To determine changes in the spatial and temporal distribution of cell-cell adhesion molecules during transendothelial migration of monocytes, we examined an in vitro model system of diapedesis using high resolution laser scanning confocal microscopy. Human arterial endothelial cells were cultured to confluence on coverslips coated with Matrigel and activated with IL-1beta before the addition of monocytic THP-1 cells. Seventy per cent of monocytes transmigrated through the endothelium within one hour. Diapedesis, but not adhesion and spreading, was inhibited 8-fold in co-cultures that contained endothelial cell conditioned medium, suggesting the release of an endothelial derived inhibitor. Double immunofluorescence labeling with antibodies to LFA-1, alpha- and beta-catenin, VE-cadherin and with Texas Red phalloidin, identified a circular transmigration passage in endothelial cell-cell contact regions. This passage was formed by an LFA-1-containing pseudopodium that penetrated between endothelial cells. Apical to the transmigration passage, monocytes remained round in shape, while underneath the endothelium, they spread along the Matrigel. The margins of the transmigration passage contained high levels of LFA-1 and F-actin, suggesting a major role of these molecules during the transmigration process itself.

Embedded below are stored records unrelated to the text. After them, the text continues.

(** A new entity is allocated and attached to the channel. *)
Lemma add_entity_at w self (c : ImouCamChannel) (l0 : list ImouCamChannel)
    (platform : string) (l : list nat) (e : ImouEntity) :
  channels w = <[self := c]> l0 ->
  self < length l0 ->
  assoc platform (ch_sensor_instances c) = Some l ->
  (r <- new_entity e ;; _add_sensor_instance self platform r)%prog w =
    (Ok tt,
     {| cloud := cloud w;
        channels :=
          <[self := set_ch_sensor_instances
                      (dict_set platform (l ++ [length (entities w)])%list
                         (ch_sensor_instances c)) c]> l0;
        entities := (entities w ++ [set_en_device_instance (Some self) e])%list;
        trace := trace w |}).
Proof.
  intros E Hlt Hl. unfold bind at 1, new_entity at 1. unfold _add_sensor_instance.
  unfold bind at 1, modify_entity at 1. cbn [entities].
  rewrite lookup_app_r by lia. rewrite Nat.sub_diag. cbn [lookup list_lookup].
  cbn [cloud channels entities trace].
  replace (<[length (entities w) := set_en_device_instance (Some self) e]>
             (entities w ++ [e])%list)
    with (entities w ++ [set_en_device_instance (Some self) e])%list.
  2: { rewrite <- (Nat.add_0_r (length (entities w))) at 1.
       now rewrite insert_app_r. }
  match goal with
  | |- bind (get_channel self) _ ?w1 = _ =>
      rewrite (bind_Ok _ _ _ _ _ (get_channel_at w1 self c l0 E Hlt))
  end.
  rewrite Hl.
  match goal with
  | |- modify_channel self ?f ?w1 = _ => rewrite (modify_channel_at w1 self c l0 f E Hlt)
  end.
  reflexivity.
Qed.

Lemma add_entity_then {A : Type} w self (c : ImouCamChannel) (l0 : list ImouCamChannel)
    (platform : string) (l : list nat) (e : ImouEntity) (k : M (World Cloud) A) :
  channels w = <[self := c]> l0 ->
  self < length l0 ->
  assoc platform (ch_sensor_instances c) = Some l ->
  (r <- new_entity e ;; _add_sensor_instance self platform r ;; k)%prog w =
    k {| cloud := cloud w;
         channels :=
           <[self := set_ch_sensor_instances
                       (dict_set platform (l ++ [length (entities w)])%list
                          (ch_sensor_instances c)) c]> l0;
         entities := (entities w ++ [set_en_device_instance (Some self) e])%list;
         trace := trace w |}.
Proof.
  intros E Hlt Hl. pose proof (add_entity_at w self c l0 platform l e E Hlt Hl) as H.
  unfold bind in H |- *.
  destruct (new_entity e w) as [[r|ex] w1]; [|discriminate].
  destruct (_add_sensor_instance self platform r w1) as [[[]|ex] w2];
    inversion H; subst; reflexivity.
Qed.

Lemma set_sensor_instances_twice (a b : list (string * list nat)) (c : ImouCamChannel) :
  set_ch_sensor_instances a (set_ch_sensor_instances b c) = set_ch_sensor_instances a c.
Proof. reflexivity. Qed.

Lemma preset_button_init (device_id channel_id name : pyval) :
  ImouButton_init py_str device_id channel_id "turnCollection" name =
    Ok (ImouEntity_init device_id channel_id "turnCollection" name
          ("Turn to " ++ fstr py_str name) ImouButton).
Proof. reflexivity. Qed.

Lemma restart_button_init (device_id channel_id : pyval) :
  ImouButton_init py_str device_id channel_id "restartDevice" (VStr EmptyString) =
    Ok (ImouEntity_init device_id channel_id "restartDevice" (VStr EmptyString)
          "Restart device " ImouButton).
Proof. reflexivity. Qed.

Lemma status_sensor_init (device_id channel_id : pyval) :
  ImouSensor_init py_str device_id channel_id "status" (VStr EmptyString) =
    Ok (ImouEntity_init device_id channel_id "status" (VStr EmptyString) "Status "
          (ImouSensor None)).
Proof. reflexivity. Qed.

Lemma select_init (device_id channel_id : pyval) :
  ImouSelect_init py_str device_id channel_id "turnCollection" (VStr EmptyString) =
    Ok (ImouEntity_init device_id channel_id "turnCollection" (VStr EmptyString)
          "Turn to favourite point " (ImouSelect VNone [])).
Proof. reflexivity. Qed.

(** The loop over the presets: one button per preset, in order. *)
Lemma preset_buttons_loop self (device_id channel_id : pyval) (l0 : list ImouCamChannel)
    (ls lsel : list nat) (Hlt : self < length l0) :
  forall (items names : list pyval) w (c : ImouCamChannel) (lb : list nat),
    list_comprehension (fun c => py_getitem c "name") items = Ok names ->
    channels w = <[self := c]> l0 ->
    ch_sensor_instances c = [("sensor", ls); ("button", lb); ("select", lsel)] ->
    for_each items (fun collection =>
      name <- lift (py_getitem collection "name") ;;
      button <- lift (ImouButton_init py_str device_id channel_id "turnCollection" name) ;;
      r <- new_entity button ;;
      _add_sensor_instance self "button" r)%prog w =
      (Ok tt,
       {| cloud := cloud w;
          channels :=
            <[self := set_ch_sensor_instances
                        [("sensor", ls);
                         ("button", (lb ++ seq (length (entities w)) (length names))%list);
                         ("select", lsel)] c]> l0;
          entities :=
            (entities w ++
             List.map (built_preset_button py_str self device_id channel_id) names)%list;
          trace := trace w |}).
Proof.
  induction items as [|it items IH]; intros names w c lb Hnames Hch Hsi.
  - cbn in Hnames. inversion Hnames; subst names. cbn [for_each length seq List.map].
    unfold ret. f_equal. destruct w as [cl chs ens tr]. cbn in *. subst chs.
    rewrite !app_nil_r. f_equal. f_equal. destruct c; cbn in *. now subst.
  - cbn [list_comprehension] in Hnames.
    destruct (py_getitem it "name") as [nm|e] eqn:Hnm; [|discriminate].
    cbn [obind] in Hnames.
    destruct (list_comprehension _ items) as [names'|e] eqn:Hrest; [|discriminate].
    cbn [obind] in Hnames. inversion Hnames; subst names.
    cbn [for_each]. unfold bind at 1. unfold bind at 1, lift at 1. rewrite Hnm.
    unfold bind at 1, lift at 1. rewrite preset_button_init.
    assert (Hb : assoc "button" (ch_sensor_instances c) = Some lb) by (now rewrite Hsi).
    rewrite (add_entity_at w self c l0 "button" lb _ Hch Hlt Hb).
    match goal with
    | |- for_each _ _ ?w1 = _ => set (w1' := w1)
    end.
    rewrite (IH names' w1' _ (lb ++ [length (entities w)])%list eq_refl eq_refl).
    2: { cbn [ch_sensor_instances set_ch_sensor_instances]. now rewrite Hsi. }
    unfold w1'. cbn [cloud channels entities trace]. f_equal. f_equal.
    + rewrite set_sensor_instances_twice. rewrite length_app. cbn [length seq List.map].
      rewrite Nat.add_1_r. now rewrite <- app_assoc.
    + cbn [List.map]. now rewrite <- app_assoc.
Qed.



(** ** [ImouSensor.async_update]: the state it stores *)

Lemma sensor_store_then_finish w self (me : ImouEntity) (code : pyval) (label : string) :
  entities w !! self = Some me ->
  table_getitem ONLINE_STATUS code = Ok label ->
  (set_state_of self code ;;
   emit (Log DEBUG "[%s] updating %s, value is %s") ;;
   mark_updated self)%prog w =
    (Ok tt,
     {| cloud := cloud w; channels := channels w;
        entities :=
          <[self := set_en_updated true (set_en_kind (ImouSensor (Some label)) me)]>
            (entities w);
        trace := (trace w ++ [Log DEBUG "[%s] updating %s, value is %s"])%list |}).
Proof.
  intros Hme Hl. pose proof (lookup_lt_Some _ _ _ Hme) as Hlt.
  unfold set_state_of. unfold bind at 2, lift at 1. rewrite Hl.
  unfold bind at 1. rewrite (modify_entity_Some _ _ _ _ Hme).
  match goal with
  | |- bind (emit _) _ ?w2 = _ => set (w3 := w2)
  end.
  assert (Hme3 : entities w3 !! self = Some (set_en_kind (ImouSensor (Some label)) me)).
  { unfold w3. cbn [entities]. now apply list_lookup_insert_eq. }
  destruct (log_then_mark_updated w3 self _ "[%s] updating %s, value is %s" Hme3)
    as [w' [Htail [Hc [Hch [Ht He]]]]].
  rewrite Htail. f_equal. destruct w'; cbn in *; subst; cbn.
  now rewrite list_insert_insert_eq.
Qed.

Lemma label_of_recognized (code : pyval) (label : string) :
  table_getitem ONLINE_STATUS code = Ok label ->
  table_contains ONLINE_STATUS code = Ok true.
Proof.
  destruct code as [| | |s| |]; cbn [table_getitem table_contains]; try discriminate.
  destruct (assoc s ONLINE_STATUS); [reflexivity | discriminate].
Qed.


(** ** The gate of an enabled entity *)

(** X9.  An enabled entity passes the gate with no request and nothing
    written when it is attached to no channel, or to a channel that is
    not sleep-capable. *)
Theorem ready_gate_without_request w self (me : ImouEntity) :
  entities w !! self = Some me ->
  en_enabled me = true ->
  en_device_instance me = None \/
  (exists (device : nat) (c : ImouCamChannel),
     en_device_instance me = Some device /\
     channels w !! device = Some c /\ ch_sleepable c = false) ->
  _async_is_ready api_client self w = (Ok true, w).
Proof.
  intros Hme He Hdev. unfold _async_is_ready.
  rewrite (bind_Ok _ _ _ _ _ (get_entity_Some _ _ _ Hme)). rewrite He. cbn [negb].
  destruct Hdev as [-> | [device [c [-> [Hc Hs]]]]]; [reflexivity|].
  unfold bind at 1, async_wakeup.
  rewrite (bind_Ok _ _ _ _ _ (get_channel_Some _ _ _ Hc)). now rewrite Hs.
Qed.

(** ** [ImouSelect.async_update]: a preset without a name *)

(** X12.  When a record of the preset list cannot give its name, the
    exception escapes the update and the select is as it was: the
    options are assigned only once every name has been read. *)
Theorem select_update_failure_keeps_options w self (me : ImouEntity) (current : pyval)
    (available : list pyval) w1 (favourites : pyval) (cl : Cloud)
    (items : list pyval) (e : exn) :
  entities w !! self = Some me ->
  en_kind me = ImouSelect current available ->
  en_sensor_type me = "turnCollection" ->
  _async_is_ready api_client self w = (Ok true, w1) ->
  api_client (async_api_getCollection (en_device_id me) (en_channel_id me)) (cloud w1) =
    (Ok favourites, cl) ->
  py_getitem favourites "collections" = Ok (VList items) ->
  list_comprehension (fun c => py_getitem c "name") items = Raise e ->
  ImouSelect_async_update api_client self w =
    (Raise e,
     {| cloud := cl; channels := channels w1; entities := entities w;
        trace := (trace w1 ++
                  [ Call (async_api_getCollection (en_device_id me) (en_channel_id me));
                    Log DEBUG "found {len} collection points" ])%list |}).
Proof.
  intros Hme Hk Hty Hready Hapi Hcoll Hnames.
  pose proof (is_ready_same_entities api_client self _ _ _ Hready) as Hsame.
  unfold same_entities in Hsame.
  assert (Hme1 : entities w1 !! self = Some me) by (now rewrite Hsame).
  unfold ImouSelect_async_update.
  rewrite (bind_Ok _ _ _ _ _ Hready). cbn [negb].
  rewrite (bind_Ok _ _ _ _ _ (get_select_Some _ _ _ _ _ Hme1 Hk)).
  rewrite Hty. cbn [String.eqb Ascii.eqb Bool.eqb].
  unfold bind at 1. unfold bind at 1. rewrite (await_api_eq _ _ _ _ _ Hapi).
  unfold bind at 1, lift at 1. rewrite Hcoll. cbn [obind py_len].
  unfold bind at 1, emit at 1.
  unfold bind at 1, lift at 1. cbn [obind py_iter].
  unfold bind at 1, lift at 1. rewrite Hnames.
  cbn [cloud channels entities trace]. rewrite <- app_assoc. now rewrite Hsame.
Qed.

End Further.

(** ** The further properties at concrete inputs *)



(** The refresh of the scenario "1"/"4". *)
Lemma is_online_defined_after_refresh_witness :
  exists me',
    channels (snd (async_refresh_status cloud_1_4 0 (start tt [fresh_channel] []))) !! 0 =
      Some me' /\
    (is_online me' = Ok true /\ (ch_status me' = VStr "1" \/ ch_status me' = VStr "4") \/
     is_online me' = Ok false /\ (ch_status me' = VStr "0" \/ ch_status me' = VStr "UNKNOWN")).
Proof.
  apply (is_online_defined_after_refresh cloud_1_4 (start tt [fresh_channel] []) 0
           fresh_channel); reflexivity.
Defined.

Endothelial adherens junctions, as judged by the presence of VE-cadherin and alpha-catenin adjacent to the passage, remained intact during diapedesis. The presence of catenins at heterotypic contact regions between monocytes and endothelial cells during diapedesis suggested cadherin-mediated interactions between the two cell types. These results reveal dynamic changes in the distribution of adhesion molecules and the actin cytoskeleton during monocyte transendothelial migration in culture.